The debate on vacancies in Spain is one of the most agitated in the world of work. The Ministry of Labor has been making an effort to contextualize these figures: although they have grown in recent months, they insist that they are proportionally few. With Eurostat data in hand, they are right. Spain registers a vacancy rate of 0.9%, among the lowest in Europe, far from the EU average (2.6%) and the countries that suffer the most from this problem, such as Belgium (4.7%) or Netherlands (4.5%). It is worth remembering that Spain suffers the highest unemployment rate on the continent (12%, double the average). That is, in no other country is there a greater proportion of people looking for work.
Despite the latter, there are many employers who say they suffer from a serious problem of worker shortages. 71% of the SMEs consulted in the report The challenge of vacancies in Spain (prepared by the Cepyme employers’ association) assure that they have difficulties finding the workers they need to fill the vacancies that arise in their company and be able to fully develop their activity. Labor concedes that there are some very specific sectors in which these problems do occur, but limits them to cutting-edge activities such as renewable energies, in which there is a disconnect between the acceleration of demand and the available professionals. In sectors such as the hospitality industry, the ministry believes, the problem is low wages.
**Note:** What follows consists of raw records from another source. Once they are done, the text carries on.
Lemma uring_hangs_up fuel calls replies k reply part answers es :
  let stream := request_stream (calls ++ [k]) in
  placed 0 (calls ++ [k]) → mapM (respond name2service_) calls = Some replies →
  respond name2service_ k = Some reply →
  part `prefix_of` request_frame k → part ≠ request_frame k →
  rx_bytes answers = request_stream calls ++ part → keeps_on answers →
  Forall in_full es → rx_work answers < reads es →
  (length stream < 2 ^ 31 - 1)%Z → length stream + 2 < fuel → 4 * length calls + 8 < fuel →
  (length (concat replies ++ reply) ≤ kWindow)%Z → length (concat replies ++ reply) + 10 < fuel →
  let s := UringConn_new (answers ++ [RdEof]) in
  if decide (length part < 8 + length (header_encode k.1))
  then wp (uring_serve name2service_ fuel es) (λ x c, x = Returned tt ∧
    u_ended (concat replies) (uc_out c)) s
  else uring_serve name2service_ fuel es s = OutOfFuel.
Proof.
  intros stream Hplaced Hreplies Hreply [future Hpart] Hne Hbytes Hk Hes Hreads Hsm Hf Hfc Hwin Hfw s.
  pose proof Hwin as Hwin1. pose proof Hfw as Hfw1. rewrite length_app in Hwin1, Hfw1.
  assert (mapM (respond name2service_) (calls ++ [k]) = Some (replies ++ [reply])) as Hall.
  { apply mapM_Some, Forall2_app; [by apply mapM_Some|]. by repeat constructor. }
  assert (concat (replies ++ [reply]) = concat replies ++ reply) as Hcat
    by (rewrite concat_app; simpl; by rewrite app_nil_r).
  assert (rx_bytes (answers ++ [RdEof]) = rx_bytes answers) as Hrxb
    by (unfold rx_bytes; rewrite fmap_app, concat_app; simpl; by rewrite app_nil_r).
  assert (future ≠ []) as Hfut by (intros ->; rewrite app_nil_r in Hpart; by subst).
  assert (4 * length (calls ++ [k]) + 4 < fuel) as Hfc' by (rewrite length_app; simpl; lia).
  destruct (uring_serve_starts fuel (calls ++ [k]) (replies ++ [reply]) (answers ++ [RdEof]) future)
    as (pc & c & Hrun & Hpost & Hrx); rewrite ?Hcat; try done.
  { by rewrite Hrxb, Hbytes, <-app_assoc, <-Hpart, request_stream_app, request_stream_one. }
  rewrite Hrun. unfold wp. rewrite Hrun.
  pose proof (run_post_waits name2service_ fuel (calls ++ [k]) (replies ++ [reply]) future
    (length stream) Hfc' ltac:(by rewrite Hcat) ltac:(rewrite Hcat; lia)) as HW.
  destruct (on_completions_until name2service_ fuel _ _ HW es pc answers [RdEof] c)
    as [(pc' & c' & rest' & _ & _ & _ & _ & Hw)|[(es1 & es2 & pc1 & c1 & -> & Hrun1 & Hpost1 & Hrx1)|
        (? & ? & ? & _ & [] & _)]]; try done; [lia|].
  rewrite (on_completions_app _ _ _ _ _ _ _ _ Hrun1). apply Forall_app in Hes as [_ [_ Hes]%Forall_cons].
  apply (run_post_cut name2service_ _ _ calls replies k _ part) in Hpost1
    as (pc2 & [= <-] & Hl1 & Hp1 & Hneed1 & Hbody); try done; [|uring_laws; by rewrite Hrx1].
  uring_laws. pose proof (wp_uring_eof fuel _ [] c1 Hl1 Hp1 Hrx1) as Heof.
  apply wp_done in Heof as (r & c2 & Hrun2 & -> & Hin2 & _ & Hrd2 & He2).
  pose proof (ul_small _ _ _ Hl1) as Hsm1. rewrite length_app in Hsm1. pose proof He2 as (Hcl2 & _).
  cbn [on_completions on_completion].
  assert ((completed ← uring_read_complete fuel;
    if (completed : bool) then recv_run name2service_ fuel pc1 else mret (Suspended pc1)) c1 =
    if in_body pc1 then OutOfFuel else Done (Returned tt, c2)) as Hres.
  { rewrite (bind_done _ _ _ _ _ Hrun2). apply uring_resume_closed; rewrite ?Hin2; try done; try lia.
    apply Hl1. }
  rewrite Hbody in Hres. clear Hbody. case_bool_decide as Hle; case_decide as Hlt; [lia| | |lia]; cycle 1.
  - rewrite (bind_done _ _ _ _ _ Hres).
    pose proof (after_done_ended fuel (concat replies) es2 c2 He2 Hrd2 Hes ltac:(lia) ltac:(lia)) as Hend.
    eapply wp_mono in Hend; [exact Hend|]. by intros x c3 (-> & ? & _).
  - by apply bind_diverges.
Qed.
The Ministry of Inclusion, Social Security and Migration insisted during the last legislature that this problem was more serious than what Labor diagnosed. For this reason, it has done everything possible to encourage the arrival of immigrant workers, so that they fill those job vacancies that, companies report, suffer to a greater extent than what the statistics show.
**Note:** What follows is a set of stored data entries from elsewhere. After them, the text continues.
(* ===== verification/EventLoopProofs.v ===== *)
(** * The event loop: proofs

    One event is the dispatch of [Poller] at its own socket, if the connection is
    still there when it is needed; so the events of one [epoll_wait] do at every socket
    what one dispatch does, in any order.  Registrations always point to the
    connection whose descriptor they are for.  Where nothing is registered any more,
    nothing happens any more. *)
From S2P Require Import Prelude Block Segments InputStream OutputStream Streams Conn Connection ConnectionProofs Sender Poller EventLoop.

Lemma run_at_done {E P} p (o : obj E) m x (s : loop E P) :
  objs s !! p = Some o → m (body o) = Done (tt, x) → run_at p m s = Done (tt, moved p o x s).
Proof. intros Ho Hm. unfold run_at. by rewrite Ho, Hm. Qed.

(** ** Registrations and objects belong together *)
Section registrations.
Context {E : Endpoint} {P : Poller}.
Abbreviation loop := (loop E P).
Abbreviation interest := (option (reg P)).
Implicit Types (p : nat) (s : loop) (o : obj E) (b : reg P) (g : gmap fd (reg P * nat)).

Record loop_wf s : Prop := {
  wf_regs n b p : regs s !! n = Some (b, p) → ∃ o, objs s !! p = Some o ∧ ofd o = n;
  wf_fds p q o o' : objs s !! p = Some o → objs s !! q = Some o' → ofd o = ofd o' → p = q;
  wf_alive p o : objs s !! p = Some o → ep_gone E (body o) = false;
}.

Definition interest_of (n : fd) s : interest := fst <$> regs s !! n.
By sector, the only one in which there is a significant increase in vacancies compared to the previous quarter is services: they went from 131,000 to 140,582. In construction they fell from 8,084 to 6,160 and in agriculture they remained almost the same, from 9,007 to 9,055. This distribution by sectors hardly helps to understand the problem, since it includes services ranging from hospitality to important technology companies, including the public sector.
Previous significant increases had to do precisely with the record public job offers in recent months. 81% of the increase in the first quarter, when the previous maximum was reported, corresponded to the Public Administration, Defense and Social Security branch (12,690 more vacancies). Then there were 51,375 vacancies, 34.3% of the total.
This is how CC OO explained the acceleration that occurred in that first quarter: “There is a paradox that the increase in the public offer of employment in the last year has the statistical effect of triggering the number of vacancies pending to be filled in the employment market. job. Furthermore, a second paradox occurs: most of these vacancies linked to the public sector are already covered by workers who have temporary employment, so they are not real vacancies but rather positions offered within a process of consolidation and stabilization of employment. public”.
“90.2% of these vacancies are in the services sector,” UGT insisted this Monday. “In order to reduce the number of vacancies, it is essential that a substantial improvement in salaries be carried out, as well as a change in active employment policies so that they are more effective,” the union says.
The dissociation between employers’ complaints and what the statistics show has called into question both elements: the unions defend that the majority of these protests hide the fact that employers are not offering attractive working conditions; while some voices have wondered if the statistics are accurate, if they are really capturing the phenomenon as a whole. In May, Economic and Social Council economist Raymond Torres said the following: “We have looked at it and there are different opinions. “We believe that there are problems with the data, that the vacancy statistics are not accurate and solid.” A week earlier, Labor defended that the figure from the Quarterly Labor Cost Survey – from which the vacancy data comes – is “robust” and “based on a huge sample, approved by Eurostat.”